- **What to work on**: Go through the entries below and copy every line that holds the word "opening".

- **Input**:
● ● ● ●

(** * mediasoup worker: SimpleConsumer, RtpStream and RtpEncodingParameters

  A shallow embedding of
    - worker/include/RTC/RtpStream.hpp (the inline accessors),
    - worker/src/RTC/SimpleConsumer.cpp,
    - worker/src/RTC/RtpDictionaries/RtpEncodingParameters.cpp,
  and the properties the specification states about them.

  Conventions.  A C++ unsigned integer of width w is a [Z] in
  [0, 2^w); every place where the C++ code computes in a fixed width is
  written with [wrap].  A method that mutates [this] is a function
  from the old object to the new one.  A subscript on an empty vector
  (undefined behaviour in C++) makes the function return [None].
  Classes whose code is not part of the sources (SeqManager,
  RtpStreamSend, the Consumer listener, the codec payload handlers)
  are interfaces: type classes whose operations thread the state of
  the collaborator. *)

From Stdlib Require Import ZArith Lia Bool List String.
From Stdlib Require Import Floats.SpecFloat.
From Stdlib Require QArith.
From stdpp Require Import base gmap strings list.

Local Open Scope string_scope.
Local Open Scope Z_scope.

Set Warnings "-register-all".

(** ** Fixed-width unsigned arithmetic *)

Module Uint.

Definition wrap (w : Z) (x : Z) : Z := x mod 2 ^ w.

Definition u8 := wrap 8.
Definition u16 := wrap 16.
Definition u32 := wrap 32.
Definition u64 := wrap 64.

Definition in_range (w : Z) (x : Z) : Prop := 0 <= x < 2 ^ w.
(** [s] with every U+200B deleted. *)
Definition delete_ZWSP (s : jsstring) : jsstring :=
  List.filter (fun c => negb (c =? ZWSP)%N) s.

(** [pat] occurs in [s] at offset [i]. *)
Definition occurs_at (pat s : jsstring) (i : nat) : Prop :=
  firstn (length pat) (skipn i s) = pat.

(** The offset at which the closing fence of a code block starts. *)
Definition closing_fence (block : jsstring) : nat :=
  length block - length CODEBLOCK.

(** A table of offsets that never goes down. *)
Definition nondecreasing (t : list Z) : Prop :=
  forall i j a b,
    (i <= j)%nat -> nth_error t i = Some a -> nth_error t j = Some b ->
    (a <= b)%Z.

(** The table stated by recurrence: entry 0 is 0 and entry [i + 1] is
    entry [i] plus the length of line [i] plus 1. *)
Fixpoint offsets_from (entry : Z) (lineLengths : list Z) : list Z :=
  match lineLengths with
  | [] => []
  | l :: rest => (entry + l + 1)%Z :: offsets_from (entry + l + 1) rest
  end.

Definition LineOffsetTable (text : jsstring) : list Z :=
  0%Z :: offsets_from 0 (List.map (@len code_unit) (String_split LF text)).

(** The query [q'] carries as cursor ([pln], [pc]) the point [q]
    carries as anchor ([ssl], [ssc]), and the other way round. *)
Definition swapped_points (q q' : jsstring) : Prop :=
  let p := URLSearchParams_new q in
  let p' := URLSearchParams_new q' in
  URLSearchParams_get p' (js "pln") = URLSearchParams_get p (js "ssl") /\
  URLSearchParams_get p' (js "pc") = URLSearchParams_get p (js "ssc") /\
  URLSearchParams_get p' (js "ssl") = URLSearchParams_get p (js "pln") /\
  URLSearchParams_get p' (js "ssc") = URLSearchParams_get p (js "pc").

(** The lines of the two points of [q], an unset line counting as 0,
    are two different numbers. *)
Definition distinct_lines (q : jsstring) : Prop :=
  let p := URLSearchParams_new q in
  let a := nullish (getPosFromPGURLParam p (js "pln")) (FinZ 0) in
  let b := nullish (getPosFromPGURLParam p (js "ssl")) (FinZ 0) in
  number_ltb a b = true \/ number_ltb b a = true.

(** A selection that sits inside a text: its start line, 0 when unset,
    is an index of the table of the text; and its end line, when it is
    taken into account (set, and neither 0 nor NaN), is an index of
    the table that is not below the start line. *)
Definition selection_within (text : jsstring) (sel : Selection) : Prop :=
  let cll := cumulativeLineLengths text in
  let s := nullish (startLine sel) (FinZ 0) in
  array_get cll s <> None /\
  match endLine sel with
  | Some l =>
      number_truthy l = true ->
      array_get cll l <> None /\ number_leb s l = true
  | None => True
  end.

(** A formatted text with room for the range: it is at least as long
    as what the text holds before the start and behind the end of the
    range.  A formatter that changes the text between the two offsets
    only gives such a text. *)
Definition room_for_range (text : jsstring) (range : Range)
    (formatted : jsstring) : Prop :=
  match startChar range, endChar range with
  | Some sc, Some ec => (sc + (len text - ec) <= len formatted)%Z
  | _, _ => True
  end.

(** The formatter that leaves the text as it is. *)
Definition unchanged : Formatter :=
  {| format := fun text _ _ => Returned text |}.

(** A formatter that drops every semicolon, as the option [semi: false]
    asks for. *)
Definition without_semicolons : Formatter :=
  {| format := fun text _ _ =>
       Returned (List.filter (fun c => negb (c =? 59)%N) text) |}.

(** A formatter that can parse no text. *)
Definition refusing : Formatter :=
  {| format := fun _ _ _ => Thrown (Error (js "SyntaxError")) |}.

(** The text between the two fences of [makeCodeBlock code]. *)
Definition fenced_text (code : jsstring) : jsstring :=
  if (MAX_CODE_LENGTH <? len (escapeCode code))%Z
  then firstn (Z.to_nat (MAX_CODE_LENGTH - 1)) (escapeCode code) ++ [ELLIPSIS]
  else escapeCode code.

(** A decompressor that fails on every payload. *)
Definition failing : Compression :=
  {| decompressFromEncodedURIComponent := fun _ => None |}.

(** A decompressor that gives the payload back as the text. *)
Definition plainDecoder : Compression :=
  {| decompressFromEncodedURIComponent := fun payload => Some payload |}.

(** People and messages for the examples. *)
Definition aUser : User :=
  {| bot := false; tag := js "user#0001"; mention := js "<@1>" |}.

Definition aBot : User :=
  {| bot := true; tag := js "bot#0002"; mention := js "<@2>" |}.

Definition message (key : string) (from : User) (text : jsstring) : Message :=
  {| id := js key; author := from; content := text; embeds := [] |}.

Definition fencedText : jsstring :=
  js "```ts" ++ [LF] ++ js "const x = 1" ++ [LF] ++ js "```".

Definition linkText : jsstring :=
  js "https://www.typescriptlang.org/play#code/MYewdg".

(** A world in which the message ["1"] is tracked: the bot answered it
    with its reply number 0. *)
Definition trackingWorld : World :=
  {| editedLongLink :=
       LimitedSizeMap_set (LimitedSizeMap_new 1000) (js "1") 0%nat;
     sent := [{| replyContent := js "<@1> Here's a shortened URL";
                 replyEmbed := None |}];
     deleted := [] |}.

(* ================================================================== *)
(** ** playground.ts: the command and the attachment listener *)
(* ================================================================== *)

(** The compressor of the link payloads. *)
Class Encoder : Type := {
  compressToEncodedURIComponent : jsstring -> jsstring
}.

Definition PLAYGROUND_BASE : jsstring :=
  js "https://www.typescriptlang.org/play/#code/".

(** [sendWithMessageOwnership(msg, ...)] and [channel.send(...)]: one
    more message of the bot. *)
Definition sendReply (w : World) (r : Reply) : World :=
  {| editedLongLink := editedLongLink w;
     sent := sent w ++ [r];
     deleted := deleted w |}.

(** [!code] for [code : string | undefined]. *)
Definition no_text (code : option jsstring) : bool :=
  match code with
  | None | Some [] => true
  | Some (_ :: _) => false
  end.

(** The command [playground(msg, code?)]; [channel] is [msg.channel]. *)
Definition playground `{Encoder} (w : World) (channel : TextChannel)
    (msg : Message) (code : option jsstring) : World :=
  let viewInPlayground (code : jsstring) :=
    sendReply w
      {| replyContent := [];
         replyEmbed :=
           Some {| title := Some (js "View in Playground");
                   url := Some (PLAYGROUND_BASE
                                  ++ compressToEncodedURIComponent code);
                   embedAuthor := None;
                   footer := None;
                   description := None |} |} in
  if no_text code then
    let code := findCodeblockFromChannel channel true in
    if no_text code then
      sendReply w {| replyContent := js ":warning: couldn't find a codeblock!";
                     replyEmbed := None |}
    else viewInPlayground (nullish code [])
  else viewInPlayground (nullish code []).
Lemma save_and_report_cases env result0 path t0 data total w r w' :
  save_and_report env result0 path t0 data total w = (r, w') ->
  (exists e, r = Raise e
             /\ w' = record_event (EvMakedirs (dirname path)) w
             /\ (dirname path = [] -> e = FileNotFoundError []))
  \/ (dirname path <> []
      /\ exists e, r = Raise e
                   /\ w' = record_event (EvOpen path)
                             (record_event (EvMakedirs (dirname path)) w))
  \/ (dirname path <> []
      /\ exists n, saved_prefix path data n w w'
                   /\ match r with
                      | Raise _ => True
                      | Ok out =>
                          take n data = data
                          /\ exists size elapsed speed,
                               megabytes total = Ok size
                               /\ avg_speed_mbps total elapsed = Ok speed
                               /\ out = with_success result0 size elapsed speed
                      end).
Proof.
  unfold save_and_report, bind at 1. unfold makedirs.
  destruct (dirname path) as [|c d] eqn:Edir.
  { intros H. inv_pair H. left. eexists. repeat split; done. }
  rewrite <- Edir.
  assert (Hne : dirname path <> []) by (rewrite Edir; done).
  destruct (mkdir_fault env w (dirname path)) as [e|].
  { intros H. inv_pair H. left. eexists. repeat split; done. }
  unfold bind at 1, open_wb.
  destruct (open_fault env _ path) as [e|].
  { intros H. inv_pair H. right. left. split; [done|]. eexists. split; done. }
  unfold bind at 1, write_all.
  destruct (write_fault env _ path data) as [[n e]|].
  { intros H. inv_pair H. right. right. split; [done|]. exists n.
    split; [|done]. split; cbn.
    - by rewrite <- !app_assoc.
    - by rewrite insert_insert_eq. }
  unfold bind, time, lift, ret. cbn [files trace clock_reads record_event set_file].
  assert (Hsaved : forall k,
    saved_prefix path data (length data) w
      {| files := <[path:=data]> (<[path:=[]]> (files w));
         trace := ((trace w ++ [EvMakedirs (dirname path)]) ++ [EvOpen path])
                  ++ [EvWrite path data];
         clock_reads := k |}).
  { intros k. split; cbn.
    - by rewrite <- !app_assoc.
    - by rewrite insert_insert_eq, firstn_all. }
  destruct (avg_speed_mbps total _) as [speed|] eqn:Es.
  2:{ intros H. inv_pair H. right. right. split; [done|]. eexists. split; [apply Hsaved|done]. }
  destruct (megabytes total) as [size|] eqn:Em.
  2:{ intros H. inv_pair H. right. right. split; [done|]. eexists. split; [apply Hsaved|done]. }
  intros H. inv_pair H. right. right. split; [done|]. eexists. split; [apply Hsaved|].
  split; [apply firstn_all|]. do 3 eexists. repeat split; eauto.
Qed.

Lemma try_body_summary env utc fh els path bucket region t0 w r w' :
  try_body env (initial_result (platform env) utc fh els path)
           (strftime_Ymd (platform env) utc) (strftime_H utc)
           fh els path bucket region t0 w = (r, w') ->
  exists p,
    justified env utc fh els path bucket p
    /\ files w' = files_of path p (files w)
    /\ trace w' = trace w ++ events_of env utc fh path bucket region p
    /\ r = match raised p with
           | Some e => Raise e
           | None => Ok (outcome_of env utc fh els path p)
           end.
Proof.
  unfold try_body. unfold bind at 1. unfold new_client.
  fold (the_grib_key env utc fh).
  fold (the_index_request env utc fh bucket).
  destruct (boto3_client env w region) as [e|].
  { intros H. inv_pair H. by exists (ClientFailed e). }
  unfold bind at 1.
  destruct (select_elements env bucket _ els _) as [[selected|e] w2] eqn:Es;
    apply select_elements_inv in Es as [-> Hsel];
    fold (the_index_request env utc fh bucket) in *.
  2:{ intros H. inv_pair H. exists (IndexFailed e).
      cbn [justified files_of events_of raised record_event files trace opening].
      by rewrite <- app_assoc. }
  specialize (Hsel selected eq_refl).
  assert (Hidx : selected_from_index env utc fh els bucket selected) by done.
  clear Hsel.
  destruct selected as [|elem rest].
  { intros H. unfold ret in H. inv_pair H. exists NothingSelected.
    cbn [justified files_of events_of raised record_event files trace opening].
    by rewrite <- app_assoc. }
  assert (Hne : elem :: rest <> []) by done.
  revert Hidx Hne. generalize (elem :: rest). clear elem rest. intros selected Hidx Hne.
  unfold bind at 1.
  destruct (fetch_loop env bucket _ selected [] 0 _) as [[[data total]|e] w3] eqn:Ef;
    apply fetch_loop_inv in Ef as (Hf & k & Hk & Ht & Hr);
    cbn [record_event files trace] in Hf, Ht;
    rewrite <- app_assoc in Ht; cbn [app] in Ht;
    fold (range_reads env utc fh bucket (take k selected)) in Ht;
    fold (opening env utc fh bucket region) in Ht.
  2:{ intros H. inv_pair H. exists (FetchFailed selected k e).
      cbn [justified files_of events_of raised].
      by rewrite Ht, <- app_assoc. }
  destruct Hr as (-> & chunks & Hall & -> & ->). cbn [fst snd app].
  assert (Hfetched : fetched env utc fh els bucket selected chunks) by done.
  rewrite firstn_all in Ht. rewrite Z.add_0_l.
  intros H. apply save_and_report_cases in H
    as [(e & -> & -> & He)|[(Hd & e & -> & ->)|(Hd & n & [Hst Hsf] & Hr)]].
  - exists (MakedirsFailed selected chunks e).
    cbn [justified files_of events_of raised record_event files trace].
    by rewrite Ht, <- !app_assoc.
  - exists (OpenFailed selected chunks e).
    cbn [justified files_of events_of raised record_event files trace].
    by rewrite Ht, <- !app_assoc.
  - destruct r as [out|e].
    + destruct Hr as (Hn & size & elapsed & speed & Hsize & Hspeed & ->).
      exists (Completed selected chunks size elapsed speed).
      cbn [justified files_of events_of raised].
      by rewrite Hsf, Hn, Hf, Hst, Ht, <- !app_assoc.
    + exists (AfterOpenFailed selected chunks n e).
      cbn [justified files_of events_of raised].
      by rewrite Hsf, Hf, Hst, Ht, <- !app_assoc.
Qed.
(** * spdy-go: frame accessors, header merge, frame channel, stream halves, Copy

    A shallow embedding of [spdy/util.go] and of the stream file that follows
    it in the sources: the frame accessors, [UpdateHeaders], [ChanFramer],
    [HalfStream], the two validators [StreamInput] / [StreamOutput], the
    [Stream] aggregate and [Copy].

    Conventions.
    - Unsigned integers ([uint8] flags, [uint32] stream ids and counters)
      are [N], with the wrap-around of the one addition written out
      ([uint32]); a status code is a [Z].
    - A Go [error] value is [option error]: [None] is [nil].
    - A pointer the callers of this package always pass non-nil is modelled
      by its pointee; a pointer that may be [nil] is an [option].
    - A call either returns, parks the goroutine on a channel operation, or
      panics: see [outcome].
    - [debug] only writes to the log and is left out. *)

From Stdlib Require Import ZArith NArith String Ascii.
From stdpp Require Import gmap strings list fin_maps.

Open Scope N_scope.

(** ** Go values *)

(** [io.EOF] and the values built by [errors.New]. *)
Inductive error : Type :=
| EOF
| errorString (msg : string).

(** How a call ends.  [Blocked]: the goroutine waits on a channel send or
    receive that cannot proceed; in a sequential run it waits for ever.
    [Panicked]: a run-time panic (send on or close of a closed channel,
    write to a nil map). *)
Inductive outcome (A : Type) : Type :=
| Done (a : A)
| Blocked
| Panicked.
Arguments Done {A} a.
Arguments Blocked {A}.
Arguments Panicked {A}.

#[global] Instance outcome_ret : MRet outcome := @Done.
#[global] Instance outcome_bind : MBind outcome := λ A B k o,
  match o with
  | Done a => k a
  | Blocked => Blocked
  | Panicked => Panicked
  end.

(** Left fold of a fallible step over a list: the body of a [for ... range]. *)
Fixpoint foldlM {A B : Type} (step : A → B → outcome A) (a : A) (l : list B) : outcome A :=
  match l with
  | [] => Done a
  | b :: l => a' ← step a b; foldlM step a' l
  end.

Definition uint32 (n : N) : N := n mod 2 ^ 32.
Arguments uint32 : simpl never.

(** ** Headers *)

(** [http.Header] is [map[string][]string]; [None] is the nil map (the zero
    value, what [new(http.Header)] points to). *)
Definition Header : Type := option (gmap string (list string)).

Definition upperByte (c : ascii) : ascii :=
  let n := nat_of_ascii c in
  if ((97 <=? n) && (n <=? 122))%nat then ascii_of_nat (n - 32) else c.

Definition lowerByte (c : ascii) : ascii :=
  let n := nat_of_ascii c in
  if ((65 <=? n) && (n <=? 90))%nat then ascii_of_nat (n + 32) else c.

(** [validHeaderFieldByte] of [net/textproto] (Go standard library): the
    bytes of an HTTP token, that is the digits, the letters and
    [! # $ % & ' * + - . ^ _ ` | ~]. *)
Definition validHeaderFieldByte (c : ascii) : bool :=
  let n := nat_of_ascii c in
  ((48 <=? n) && (n <=? 57) || (97 <=? n) && (n <=? 122) || (65 <=? n) && (n <=? 90)
   || List.existsb (Nat.eqb n) [33; 35; 36; 37; 38; 39; 42; 43; 45; 46; 94; 95; 96; 124; 126])%nat.

(** Every byte of the key is a token byte. *)
Fixpoint validHeaderField (s : string) : bool :=
  match s with
  | EmptyString => true
  | String c s => validHeaderFieldByte c && validHeaderField s
  end.

(** The rewriting loop of [textproto.CanonicalMIMEHeaderKey] (Go standard
    library, reached through [http.Header.Add]): the first letter and every
    letter after a hyphen are upper-cased, the other letters lower-cased.
    [upper] is the loop's flag. *)
Fixpoint canonicalMIMEHeaderKey (upper : bool) (s : string) : string :=
  match s with
  | EmptyString => EmptyString
  | String v s =>
      String (if upper then upperByte v else lowerByte v)
             (canonicalMIMEHeaderKey (Ascii.eqb v "-"%char) s)
  end.

(** [textproto.CanonicalMIMEHeaderKey]: a key that holds a byte that is no
    token byte (a space, a colon, a byte above 127) is returned unchanged;
    any other key goes through the rewriting loop. *)
Definition CanonicalMIMEHeaderKey (s : string) : string :=
  if validHeaderField s then canonicalMIMEHeaderKey true s else s.

(** [http.Header.Add]: [key = CanonicalMIMEHeaderKey(key);
    h[key] = append(h[key], value)].  Assigning into the nil map panics. *)
Definition Header_Add (h : Header) (key value : string) : outcome Header :=
  match h with
  | None => Panicked
  | Some m =>
      let key := CanonicalMIMEHeaderKey key in
      Done (Some (<[key := default [] (m !! key) ++ [value]]> m))
  end.

(** ** Frames *)

(** Modelled from the spec: the struct declarations of the frame variants and
    of [ControlFrameHeader] are in a file of the package that is not among
    the sources.  Each variant has the fields [util.go] and the stream file
    read or write: a stream id, the flags (Data carries its own, the others
    carry them in the embedded control-frame header), the header mapping of
    OpenStream / Reply / Headers, the status of Reset.  A [Frame] is a
    non-nil pointer to one of the nine structs. *)
Record ControlFrameHeader : Type := { Flags : N }.

Inductive Frame : Type :=
| DataFrame (StreamId : N) (Flags : N) (Data : list Byte.byte)
| SynStreamFrame (CFHeader : ControlFrameHeader) (StreamId : N) (Headers : Header)
| SynReplyFrame (CFHeader : ControlFrameHeader) (StreamId : N) (Headers : Header)
| HeadersFrame (CFHeader : ControlFrameHeader) (StreamId : N) (Headers : Header)
| RstStreamFrame (CFHeader : ControlFrameHeader) (StreamId : N) (Status : Z)
| NoopFrame (CFHeader : ControlFrameHeader)
| SettingsFrame (CFHeader : ControlFrameHeader)
| PingFrame (CFHeader : ControlFrameHeader)
| GoAwayFrame (CFHeader : ControlFrameHeader).

(** Modelled from the spec: the constants [ControlFlagFin], [DataFlagFin]
    and [ProtocolError] are declared with the frame types, outside the
    sources.  The fin flag is "a per-frame bit" of the flags field and the
    protocol-error status "a generic protocol-error code"; the values are
    those of the SPDY draft the package names (FLAG_FIN = 0x01,
    PROTOCOL_ERROR = 1). *)
Definition ControlFlagFin : N := 1.
Definition DataFlagFin : N := 1.
Definition ProtocolError : Z := 1%Z.

Definition GetStreamId (frame : Frame) : N :=
  match frame with
  | DataFrame StreamId _ _ => StreamId
  | SynStreamFrame _ StreamId _ => StreamId
  | HeadersFrame _ StreamId _ => StreamId
  | SynReplyFrame _ StreamId _ => StreamId
  | RstStreamFrame _ StreamId _ => StreamId
  | NoopFrame _ => 0
  | SettingsFrame _ => 0
  | PingFrame _ => 0
  | GoAwayFrame _ => 0
  end.

(** [GetHeaders] returns a [*http.Header]: [None] is the nil pointer,
    [Some h] the address of the frame's [Headers] field. *)
Definition GetHeaders (frame : Frame) : option Header :=
  match frame with
  | DataFrame _ _ _ => None
  | SynStreamFrame _ _ Headers => Some Headers
  | HeadersFrame _ _ Headers => Some Headers
  | SynReplyFrame _ _ Headers => Some Headers
  | RstStreamFrame _ _ _ => None
  | NoopFrame _ => None
  | SettingsFrame _ => None
  | PingFrame _ => None
  | GoAwayFrame _ => None
  end.

(** [flags & bit != 0]. *)
Definition flagSet (flags bit : N) : bool := negb (N.land flags bit =? 0).

Definition GetFinFlag (frame : Frame) : bool :=
  match frame with
  | DataFrame _ Flags _ => flagSet Flags DataFlagFin
  | SynStreamFrame CFHeader _ _ => flagSet (Flags CFHeader) ControlFlagFin
  | HeadersFrame CFHeader _ _ => flagSet (Flags CFHeader) ControlFlagFin
  | SynReplyFrame CFHeader _ _ => flagSet (Flags CFHeader) ControlFlagFin
  | RstStreamFrame CFHeader _ _ => flagSet (Flags CFHeader) ControlFlagFin
  | NoopFrame CFHeader => flagSet (Flags CFHeader) ControlFlagFin
  | SettingsFrame CFHeader => flagSet (Flags CFHeader) ControlFlagFin
  | PingFrame CFHeader => flagSet (Flags CFHeader) ControlFlagFin
  | GoAwayFrame CFHeader => flagSet (Flags CFHeader) ControlFlagFin
  end.

(** The type assertion of [frame] to a pointer to [RstStreamFrame]. *)
Definition isRst (frame : Frame) : bool :=
  match frame with
  | RstStreamFrame _ _ _ => true
  | _ => false
  end.

(** The four variants whose [GetStreamId] is the constant 0. *)
Definition sessionLevel (frame : Frame) : bool :=
  match frame with
  | NoopFrame _ | SettingsFrame _ | PingFrame _ | GoAwayFrame _ => true
  | _ => false
  end.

● ● ● ●

- **Solution for this task**:
      cbn [justified files_of events_of raised record_event files trace opening].
    cbn [justified files_of events_of raised record_event files trace opening].
    fold (opening env utc fh bucket region) in Ht.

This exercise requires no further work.